Tudo começou com a demora de um olhar compartilhado, diante de uma praia distante, com uma mulher de costas, que víamos todos na imensa tela. Tudo seguiu com a impaciência de alguns diante do que certamente lhes pareceu tempo morto, mas era, antes, gestação e vento espalhando sementes, para que a vida siga. E tudo se interrompe com violência, sabemos, mas a vida que seguia no tempo imenso se torna sobrevivência e resiste.

Resist, lemos nas blusas das crianças num dos momentos mais bonitos, e o telão replica a mensagem. Elas – que entraram no palco como uma representação do que a violência sistemática do poder aspira a produzir, uniformizadas e dóceis – são da Bahia, como Roger tomou o tempo de informar. Uma, duas, várias delas, enquanto dançavam contra a opressão, sorriam. E as vozes e os corpos ao lado, vendo juntos, no tempo irrisório da arte, na inutilidade frutífera da música, na partilha um pouco bêbada do sublime. Não há outra palavra: sublime.

Mas havia muito mais. Houve antes, haveria depois. Haverá.

Quando falou novamente de Salvador e da Bahia, Roger chorou, eu gritei, Juliana também – e choramos juntos – enquanto a projeção de uma fotografia em preto e branco convocava a presença de Moa do Katendê. Na imagem, Moa aparece de braços abertos, e a promessa do abraço resguarda um sentido de comunidade aberta, que se adivinha em toda resistência como um desejo irredutível: ali onde a comunidade se revela apenas parcialmente, porque não existe ainda, não está pronta, jamais se completa – a vontade de completar a comunidade é justamente a ameaça fascista por excelência – o abraço de Moa insinuava a vista de um horizonte, uma fresta e uma inquietação, enfim, a abertura do comum à alteridade, à diferença, à aparição da pluralidade dos rostos. Ali onde as crianças disseram: Resist, Moa estendia os braços, e seu gesto configurou um mundo.

Configurar um mundo: figurar conjuntamente, dar figura no contato com os outros e com os rostos – inclusive os rostos dos animais, o rosto do planeta. Em nenhum momento a justiça que devemos rigorosamente delirar será completa sem uma consciência da mundanidade que transborda e abriga toda humanidade. Entre as crianças e Moa, entre a reivindicação inequívoca dos direitos humanos e a atenção ao sentido de co-pertencimento a um planeta que nos ultrapassa, contraditório e problemático, o show de Roger Waters foi uma das experiências mais impressionantes que já tive, justamente porque configurou um mundo em que a esperança não se reduz a uma utopia, o desejo de uma vida melhor não resolve nem define, por si só, como deve ser toda forma de vida.
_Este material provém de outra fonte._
Lemma put_all_pairs pairs fields h :
  fields ≡ₚ (map_to_list pairs).*1 → put_pairs pairs fields h = pairs ∪ h.
Proof.
  intros Hp. apply map_eq. intros f. rewrite lookup_put_pairs, lookup_union.
  assert (f ∈ fields ↔ is_Some (pairs !! f)) as Hin.
  { rewrite Hp, list_elem_of_fmap. split.
    - intros ([g v] & -> & Hv%elem_of_map_to_list). by eexists.
    - intros [v Hv]. exists (f, v). split; [done|]. by apply elem_of_map_to_list. }
  destruct (pairs !! f) as [v|] eqn:Hf.
  - rewrite decide_True by (apply Hin; by eexists). by destruct (h !! f).
  - rewrite decide_False; [by destruct (h !! f)|]. intros [? [=]]%Hin.
Qed.

(** [HSET] sets every given field and answers how many are new. *)
Definition hset_spec (pairs : gmap string string) (e : option entry) : result Z * option entry :=
  let h := hash_of e in
  (inr (Z.of_nat (size (pairs ∪ h)) - Z.of_nat (size h)),
   Some (mkEntry (RHash (pairs ∪ h)) (exp_of e))).

(** The errors of the existence checks are dropped, so on a failing engine the
    count may be wrong; and the row of a new key is inserted before the
    transaction. *)
Definition hset_crash (pairs : gmap string string) (e : option entry) (r : result Z) (e' : option entry) : Prop :=
  let new := (expect "hash" (hset_spec pairs) e).2 in
  match r with
  | inr _ => e' = new
  | inl _ => db_error r ∧ (e' = e ∨ e' = new ∨ e = None ∧ e' = Some (mkEntry (RHash ∅) None))
  end.

Lemma put_field_size (h : gmap string string) f v :
  Z.of_nat (size (<[f := v]> h)) =
    Z.of_nat (size h) + (if decide (count (h !! f) = 0) then 1 else 0).
Proof.
  destruct (h !! f) as [x|] eqn:Hf; simpl.
  - rewrite map_size_insert_Some by eauto. lia.
  - rewrite map_size_insert_None by done. lia.
Qed.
Abertura, em vez de fechamento, com todos os problemas que toda abertura pode ter, na medida em que será sempre limitada.

E estava lá com Juliana. Há quase três anos juntos, há quase um ano e meio morando juntos, a morada que encontro em você aponta pra fora do tempo, é abertura e liberdade. Te amo. Estamos construindo uma relação e uma vida que me fazem lembrar, a cada passo, da importância de imaginar e de experimentar o que talvez tenha parecido impossível. É assim que se configura um mundo também: com a retomada do impossível que não podemos deixar que nos seja roubado, usurpado, apagado. Ler o impossível por baixo da rasura é retomar a criação de sua possibilidade. É preciso rasurar o impossível, em vez de permitir que seja apagado por completo. Se nos dizem que um mundo sem guerras é impossível, rasuramos essa suposta impossibilidade, sem apagar o significante que parecia reduzido a ela, “mundo sem guerras”, para tornar imaginável e legível um mundo em que guerras não tenham lugar, como tanto fez Roger Waters. Se nos dizem que o amor livre é impossível, rasuramos ao mesmo tempo o “amor” como abdicação da liberdade e o “livre” como obstáculo ao amor, para tornar imaginável e legível – na “intimidade que é um campo aberto”, como escreveu Juliana – uma forma de viver junto que é tempo, demora, luz, morada, semente.